What is needed: Your answer must be every line of the data below that holds the string "side", copied exactly.

Stored dataset items
========================================================================

(* ===== verification/RootLayout.v ===== *)
(** * The root layout and its server-side category fetch

    [src/app/layout.tsx] is the layout of every route of the application,
    the admin pages and the login page included.  Before it renders, it
    fetches the category tree on the server (lines 22-32): it requests
    [`${process.env.NEXT_PUBLIC_API_URL}/api/Categories?...`], parses the
    body with [res.json()] without looking at [res.ok], and keeps the
    top-level categories when [json.success] holds ([json.data.filter]).
    It then renders [ClientLayout] (line 38), which shows the storefront
    [Header] and [Footer] on every route but the admin ones
    ([src/app/ClientLayout.tsx], lines 14-22).  [HeaderServer]
    ([src/components/HeaderServer.tsx]) has the same fetch and is imported
    by no file.

    An exception in an async server layout is not caught by the layout:
    Next.js renders its error page instead of the route.  The fetch throws
    when the URL is not an absolute [http:] or [https:] URL (an unset
    variable prints ["undefined"], an empty one leaves the relative path
    ["/api/..."]) or when the server cannot be reached, [res.json()] throws
    on a body that is not JSON, and [json.data.filter] throws when a
    successful answer has no [data].

    [Module RootLayout] models the metadata, the answer of the fetch, the
    layout as a function that returns [None] where it throws, and
    [ClientLayout].  [layout_failure_takes_every_route] shows that every
    such failure takes down every route, although the admin routes do not
    show the categories. *)

From Stdlib Require Import String.
From stdpp Require Import base list strings.
From S2P Require Import Prelude Api Header Home.

Open Scope string_scope.

Module RootLayout.

Import Header.

(** [metadata] (lines 8-14). *)
Record Metadata := mkMetadata { md_title : string; md_description : string; md_icon : string }.

Definition metadata : Metadata :=
  mkMetadata "Direct Care | E-Commerce Platform"
    "Shop healthcare and wellness products online at great prices." "/favicon.ico".

(** What the fetch of line 23 and [res.json()] of line 28 give: a parsed
    body with its [success] and [data] members ([data] absent or [null] is
    [None]), a body that is not JSON, or a fetch that rejects. *)
Inductive CategoriesAnswer :=
| AJson (success : bool) (data : option (list Category))
| ANotJson
| ANetwork.

(** The server-side [fetch] accepts only absolute [http:] and [https:]
    URLs. *)
Definition fetchable (url : string) : bool := startsWith url "http://" || startsWith url "https://".

(** The URL of line 24, as the storefront's other category fetch builds it. *)
Definition layout_url (env : option string) : string := Home.categories_url (Api.env_text env).

(** Lines 22-32: the categories passed to [ClientLayout], [None] where the
    layout throws. *)
Definition root_categories (env : option string) (ans : CategoriesAnswer) : option (list Category) :=
  if fetchable (layout_url env) then
    match ans with
    | AJson true (Some data) => Some (filter top_level data)
    | AJson true None => None
    | AJson false _ => Some []
    | ANotJson | ANetwork => None
    end
  else None.

(** [HeaderServer] (lines 3-16): the same fetch and filter. *)
Definition HeaderServer (env : option string) (ans : CategoriesAnswer) : option (list Category) :=
  root_categories env ans.

(** What [ClientLayout] renders around a page (lines 14-22): the header
    with the categories and the footer, except on admin routes. *)
Record Chrome := mkChrome { ch_header : option (list Category); ch_footer : bool }.

Definition ClientLayout (pathname : string) (categories : list Category) : Chrome :=
  if isAdminRoute pathname then mkChrome None false else mkChrome (Some categories) true.

(** A route as the root layout renders it, [None] for the error page. *)
Definition render_route (env : option string) (ans : CategoriesAnswer) (pathname : string) : option Chrome :=
  ClientLayout pathname <$> root_categories env ans.

(** ** Properties *)

(** The layout passes on what [Header.ssrCategories] computes from a
    parsed answer with data, when the URL can be fetched. *)
Lemma root_categories_ssr (env : option string) (b : bool) (data : list Category) :
  fetchable (layout_url env) = true ->
  root_categories env (AJson b (Some data)) = Some (ssrCategories (Some (b, data))).
Proof. intros H. unfold root_categories. rewrite H. by destruct b. Qed.

(** C23: the root layout throws, and every route shows the error page
    instead of its content, exactly when the API variable is not an
    absolute http(s) URL, the server cannot be reached, the body is not
    JSON, or a successful answer has no data; the admin routes fail with
    the others although what they render does not depend on the
    categories. *)
Theorem layout_failure_takes_every_route (env : option string) (ans : CategoriesAnswer) (pathname : string) :
  (render_route env ans pathname = None <->
   fetchable (layout_url env) = false \/ ans = ANetwork \/ ans = ANotJson \/ ans = AJson true None) /\
  (isAdminRoute pathname = true -> forall cs cs', ClientLayout pathname cs = ClientLayout pathname cs').
Proof.
  split.
  - unfold render_route, root_categories.
    destruct (fetchable (layout_url env)), ans as [[] [data|] | |]; cbn; intuition congruence.
  - intros H cs cs'. unfold ClientLayout. by rewrite H.
Qed.

Lemma layout_failure_takes_every_route_witness :
  isAdminRoute "/admin/products" = true /\
  render_route (Some "https://localhost:7196") ANetwork "/admin/products" = None.
Proof.
  split; [reflexivity |].
  apply (proj1 (layout_failure_takes_every_route (Some "https://localhost:7196") ANetwork "/admin/products")).
  right; left; reflexivity.
Defined.

(** With [NEXT_PUBLIC_API_URL] unset, no route of the application
    renders, whatever the API would answer. *)
Lemma unset_env_no_route (ans : CategoriesAnswer) (pathname : string) :
  render_route None ans pathname = None.
Proof. reflexivity. Qed.

End RootLayout.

========================================================================

Response to this exercise:
(** * The root layout and its server-side category fetch
(** The server-side [fetch] accepts only absolute [http:] and [https:]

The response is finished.